In an entrepreneurial firm and for us as individuals, these decisions are interdependent. We invest in the things we can finance. It could be a new business or a piece of real estate. But it could also include a new car or a new house.
If we have an idea for a project, we first must either have the needed financial resources already available or we have to sell someone on funding it.
If neither of those is true – if we don’t have the money or we can’t sell someone on funding it, we can’t do the project.

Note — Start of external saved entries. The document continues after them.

Definition answered (r w x : gset Z) : interest → gset Z := λ i, match i with Rd => r | Wr => w | Ex => x end.

(** When [select] returns descriptors, [_st_select_dispatch] makes exactly those polling
    threads runnable that wait for one of them, in the order of the I/O queue, stores in
    [revents] of every waiting poll what occurred, and leaves the others waiting. *)
Theorem select_notifies_ready os s r w x :
  inv s → polls_wait s →
  select os (maxfd (eventsys s) + 1) (fd_set (eventsys s) Rd) (fd_set (eventsys s) Wr) (fd_set (eventsys s) Ex)
    (select_timeval s) = Selected r w x →
  ∃ s', _st_select_dispatch os s = (Ok tt, s') ∧ inv s' ∧ all_told (select_revents (answered r w x)) s s'.
Proof.
  intros Hi Hp Hs. set (look := select_revents (answered r w x)).
  assert (wp (_st_select_dispatch os) (λ _ s', inv s' ∧ told look s (io_q s) s') (λ _, False) s) as H.
  { unfold _st_select_dispatch. apply wp_bind, wp_gets. cbn [id]. rewrite Hs. apply wp_bind, reset_ok; [done | done |].
    intros s1 Hi1 Hp1 E1. assert (io_q s = io_q s1) as Eio by (by subst s1). rewrite Eio.
    eapply wp_mono; [| | apply (loop_wp (λ l s', ∃ v, io_q s = v ++ l ∧ told look s v s')
      (select_round look (λ _, true)) s1 (λ _, False))]; try done.
    - cbn beta. intros _ s2 ((Hi2 & _) & (v & Hv & Ht)). rewrite app_nil_r in Hv. subst v. by rewrite <- Eio.
    - exists []. split; [done |]. by apply told_nil; subst s1.
    - intros t l s' F' Hi' Hp' (v & Hv & Ht) Hin Htl.
      eapply wp_mono; [| | apply (select_round_ok look (λ _, true) t s' F' Hi' Hp' Hin)]; [| done].
      cbn beta. intros _ s2 (Hca & Hq & _). split; [done |]. split; [| by exists look].
      exists (v ++ [t]). by apply (loop_told look s l s'). }
  unfold wp in H. destruct (_st_select_dispatch os s) as [[[] | | | |] s'] eqn:Ed; try done.
  destruct H as [Hi' Ht]. exists s'. split; [done |]. split; [done |]. by apply told_all.
Qed.

(** ** Two threads wait for the descriptors 5 and 7, and one of them becomes readable. *)
Definition no_fds : _st_seldata := Seldata (λ _, ∅) (λ _, replicate (Z.to_nat FD_SETSIZE) 0) (-1).

#[export] Instance select_checks : Checks _st_seldata select_os := {|
  validb _ := true; answerb _ _ := true; validb_ok _ _ := I; answerb_ok _ _ _ := I |}.

Definition two_polls : list (@event select_os) :=
  [Create 3; Poll [Pollfd 5 POLLIN 0] ST_UTIME_NO_TIMEOUT; Resume;
   Poll [Pollfd 7 (Z.lor POLLIN POLLOUT) 0; Pollfd 5 POLLIN 0] 100].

Now let’s look at four ways to think entrepreneurially about your personal finances:
Bootstrap
Entrepreneurs understand that they have limited resources. They recognize it, but still make the most of what they already have. You can carry that same attitude into your personal finances.
Retain earnings
This is what we call it when a business saves money. Pre-fund your projects when possible. If you know that you need financing to make an investment, why not finance it yourself? That’s financial freedom.
If cash is king, reserve borrowing capability is queen.

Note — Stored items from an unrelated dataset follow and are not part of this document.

(* ===== verification/PollEv.v ===== *)
(** * event.c: the poll event system

    It counts no descriptors: only how many there are in all the polls on the I/O queue ([fdcnt]), so as to know how large an array
    to pass to [poll].  A dispatch copies the descriptors of all polls into that array, one poll after
    the other, and afterwards reads the answer in the same order.  That the copies fit is the
    invariant [tallied]. *)

From stdpp Require Import base list sets gmap relations.
From Stdlib Require Import Lia ZArith.
From S2P Require Import Prelude.
From S2P Require Import Bytes.
From S2P Require Import TimeoutHeap.
From S2P Require Import Vp.
From S2P Require Import Sync.
From S2P Require Import Fair.
From S2P Require Import Sched.
From S2P Require Import SchedOps.
From S2P Require Import SchedCalls.
From S2P Require Import SchedSteps.
From S2P Require Import IoQueue.
From S2P Require Import Interest.
From S2P Require Import Rounds.

Local Open Scope Z_scope.

(** [pollfds]: the cells of the array. *)
Record _st_polldata := Polldata {
  pollfds : list pollfd;
  pollfds_size : Z;
  fdcnt : Z;
}.

Definition ST_MIN_POLLFDS_SIZE : Z := 64.

(** [data]: whether there is memory for the structure; [mem]: what [malloc] returns for so many elements,
    cells of any contents or NULL. *)
Definition _st_poll_init (data : bool) (mem : Z → option (list pollfd)) : outcome _st_polldata :=
  if negb data then Fail else
  match mem ST_MIN_POLLFDS_SIZE with
  | None => Fail
  | Some l => Ok (Polldata l ST_MIN_POLLFDS_SIZE 0)
  end.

Protect and preserve both your credit rating and your credit capacity. Then you’ll have the ability to fund your bigg opportunity when you see it.
Create value with your projects
Simply stated, Value = Cash Flow ÷ Cost of Capital.

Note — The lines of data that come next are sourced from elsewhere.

(* ===== verification/KqEv.v ===== *)
(** * event.c: the kqueue event system

    Changes are not passed to the kernel when they are made.  [_st_kq_pollset_add] collects them in [addlist], which the next
    dispatch hands over; an event that is reported is gone ([EV_ONESHOT]); deletions are handed over
    at once and may be lost.  So a filter may be registered, or about to be, that nobody waits for; what
    holds is that every filter some thread waits for is registered or in [addlist]. *)

From stdpp Require Import base list sets gmap fin_maps.
From Stdlib Require Import Lia ZArith.
From S2P Require Import Prelude.
From S2P Require Import Bytes.
From S2P Require Import TimeoutHeap.
From S2P Require Import Vp.
From S2P Require Import Sync.
From S2P Require Import Fair.
From S2P Require Import Sched.
From S2P Require Import SchedOps.
From S2P Require Import SchedCalls.
From S2P Require Import SchedSteps.
From S2P Require Import IoQueue.
From S2P Require Import Interest.
From S2P Require Import Rounds.

Local Open Scope Z_scope.

(** sys/event.h.  The filters are those that the code registers. *)
Inductive filt := EVFILT_READ | EVFILT_WRITE.

#[export] Instance filt_eq_dec : EqDecision filt.
Proof. solve_decision. Defined.

#[export] Program Instance filt_countable : Countable filt :=
  inj_countable' (λ f, match f with EVFILT_READ => true | EVFILT_WRITE => false end)
    (λ b : bool, if b then EVFILT_READ else EVFILT_WRITE) _.
Next Obligation. by intros []. Qed.

Definition EV_ERROR : Z := 0x4000.
Definition EBADF : Z := 9.
Definition EINTR : Z := 4.

(** [ident] and [filter] of a [struct kevent]: what a change is about. *)
Notation key := (Z * filt)%type.

(** An entry of [evtlist]. *)
Record kevent := Kevent { ident : Z; kfilter : filt; kflags : Z; kev_data : Z }.

Definition key_of (ev : kevent) : key := (ident ev, kfilter ev).

(** 0, or -1 with [errno] [EINTR], or -1 with another. *)
Inductive kq_result := Kq_ok | Kq_intr | Kq_error.

(** The system calls, and [realloc] for a number of entries.  [kevent_delete]: [kevent] with deletions and no room for events.
    It is interrupted at most [retries] times in a row. *)
Class KqKernel (K : Type) := {
  kqueue : K → option Z * K;
  kevent_delete : Z → list key → K → kq_result * K;
  retries : K → nat;
  kq_realloc : Z → K → bool * K;
}.

(** [on_kq]: the filters a kqueue has.  Deletions that failed may have left the rest undone (kevent(2)). *)
Class KqLaws (K : Type) `{KqKernel K} := {
  on_kq : Z → K → gset key;
  kqueue_law k kq k' : kqueue k = (Some kq, k') → 0 <= kq ∧ on_kq kq k' = ∅;
  no_kqueue_law k : on_kq (-1) k = ∅;
  delete_law kq l k r k' : kevent_delete kq l k = (r, k') →
    on_kq kq k ∖ list_to_set l ⊆ on_kq kq k' ∧ on_kq kq k' ⊆ on_kq kq k;
  retries_law kq l k k' : kevent_delete kq l k = (Kq_intr, k') → (retries k' < retries k)%nat;
  kq_realloc_law n k b k' kq : kq_realloc n k = (b, k') → on_kq kq k' = on_kq kq k;
}.

(** [rd_ref_cnt] and [wr_ref_cnt] by the filter. *)
Record _kq_fd_data_t := KqFd { kq_cnt : filt → Z; kq_revents : Z }.

Definition ST_KQ_MIN_EVTLIST_SIZE : Z := 64.

(** [events] and [revents] of a filter. *)
Definition pollbit (f : filt) : Z := match f with EVFILT_READ => POLLIN | EVFILT_WRITE => POLLOUT end.

Definition wants (pd : pollfd) (f : filt) : bool := negb (Z.land (events pd) (pollbit f) =? 0).

Section kqueue.
Context {K : Type} `{!KqKernel K}.

(** [fd_data_size] is the length of [fd_data], [addlist_cnt] and [dellist_cnt] those of the lists. *)
Record _st_kqdata := Kqdata {
  fd_data : list _kq_fd_data_t;
  evtlist_size : Z;
  addlist : list key;
  addlist_size : Z;
  dellist : list key;
  dellist_size : Z;
  kq : Z;
  pid : Z;
  kernel : K;
}.

Implicit Types (e : _st_kqdata).

Definition with_fd_data v e := Kqdata v (evtlist_size e) (addlist e) (addlist_size e) (dellist e) (dellist_size e) (kq e) (pid e) (kernel e).
Definition with_evtlist_size v e := Kqdata (fd_data e) v (addlist e) (addlist_size e) (dellist e) (dellist_size e) (kq e) (pid e) (kernel e).
Definition with_addlist v e := Kqdata (fd_data e) (evtlist_size e) v (addlist_size e) (dellist e) (dellist_size e) (kq e) (pid e) (kernel e).
Definition with_addlist_size v e := Kqdata (fd_data e) (evtlist_size e) (addlist e) v (dellist e) (dellist_size e) (kq e) (pid e) (kernel e).
Definition with_dellist v e := Kqdata (fd_data e) (evtlist_size e) (addlist e) (addlist_size e) v (dellist_size e) (kq e) (pid e) (kernel e).
Definition with_dellist_size v e := Kqdata (fd_data e) (evtlist_size e) (addlist e) (addlist_size e) (dellist e) v (kq e) (pid e) (kernel e).
Definition with_kq v e := Kqdata (fd_data e) (evtlist_size e) (addlist e) (addlist_size e) (dellist e) (dellist_size e) v (pid e) (kernel e).
Definition with_pid v e := Kqdata (fd_data e) (evtlist_size e) (addlist e) (addlist_size e) (dellist e) (dellist_size e) (kq e) v (kernel e).
Definition with_kernel v e := Kqdata (fd_data e) (evtlist_size e) (addlist e) (addlist_size e) (dellist e) (dellist_size e) (kq e) (pid e) v.

Definition fd_data_size e : Z := Z.of_nat (length (fd_data e)).
Definition addlist_cnt e : Z := Z.of_nat (length (addlist e)).
Definition dellist_cnt e : Z := Z.of_nat (length (dellist e)).

Definition no_data : _kq_fd_data_t := KqFd (λ _, 0) 0.

(** [mem], [data], [lists]: whether the memory is there; [close]: the system call. *)
Definition _st_kq_init (close : Z → K → K) (mypid : Z) (mem data lists : bool) (k : K) : outcome _st_kqdata * K :=
  if negb mem then (Fail, k) else
  match kqueue k with
  | (None, k) => (Fail, k)
  | (Some q, k) =>
      if data && lists then
        (Ok (Kqdata (replicate (Z.to_nat FD_SETSIZE) no_data) ST_KQ_MIN_EVTLIST_SIZE [] ST_KQ_MIN_EVTLIST_SIZE
          [] ST_KQ_MIN_EVTLIST_SIZE q mypid k), k)
      else (Fail, close q k)
  end.

Definition alloc (n : Z) : M _st_kqdata bool := λ e,
  let '(b, k) := kq_realloc n (kernel e) in (Ok b, with_kernel k e).

(** [n <<= 1] overflowed. *)
Definition check_int (n : Z) : M _st_kqdata unit := if n <? 2 ^ 31 then ret tt else lift Undef.

Definition _st_kq_fd_data_expand (maxfd : Z) : M _st_kqdata unit :=
  e <- gets id ;;
  n <- lift (doubled maxfd (fd_data_size e)) ;;
  check_int n ;;
  b <- alloc n ;;
  if b then modify (λ e, with_fd_data (fd_data e ++ replicate (Z.to_nat (n - fd_data_size e)) no_data) e) else fail.

(** [avail > n - addlist_cnt] *)
Definition _st_kq_addlist_expand (avail : Z) : M _st_kqdata unit :=
  e <- gets id ;;
  n <- lift (doubled (avail + addlist_cnt e - 1) (addlist_size e)) ;;
  b <- alloc n ;;
  if negb b then fail else
  modify (with_addlist_size n) ;;
  b <- alloc n ;;
  if b then modify (with_evtlist_size n) else ret tt.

Entrepreneurs must understand that capital comes with a cost. It may mean giving up a stake in the company. It may mean sharing the money with partners or bankers. In all cases, it requires a reasonable return on the money invested.
As an individual, your capital comes with a cost as well. You have to share some of the money you will make in the future with your funders. So just like an entrepreneur, you need to understand if the benefit you will receive from the project makes it worth the money you’re investing.
To determine this, look at the incremental cash flow from any project you consider. If the return on your investment exceeds the cost of the capital needed to fund it, you should do the project and vice versa.
Let’s say you have an old car that’s requiring a lot of repairs. You see that you can save money if you buy a newer car and pay interest. That’s a project that’s worth doing.
Smart entrepreneurs and wealthy people look at every cash outlay as an investment. They want to make sure they’re getting enough value out of the investment to make it worthwhile.
Now that value may be somewhat fuzzy – like it makes you happier or adds to your sense of well-being. In any case, thinking entrepreneurially about your money leads to bigg success.
___
Get the tips and tools you need to be a BIGG success. Subscribe to the Bigg Success Weekly – it’s FREE! |
---|
___
Thank you so much for reading our post today. Please join us next time when we’ll talk about the long and winding road to bigg success. Until then, here’s to your bigg success!
Direct link to The Bigg Success Show audio file:
http://media.libsyn.com/media/biggsuccess/00486-092209.mp3
Related posts
2010]
129]
(Image in today’s post by srbichara)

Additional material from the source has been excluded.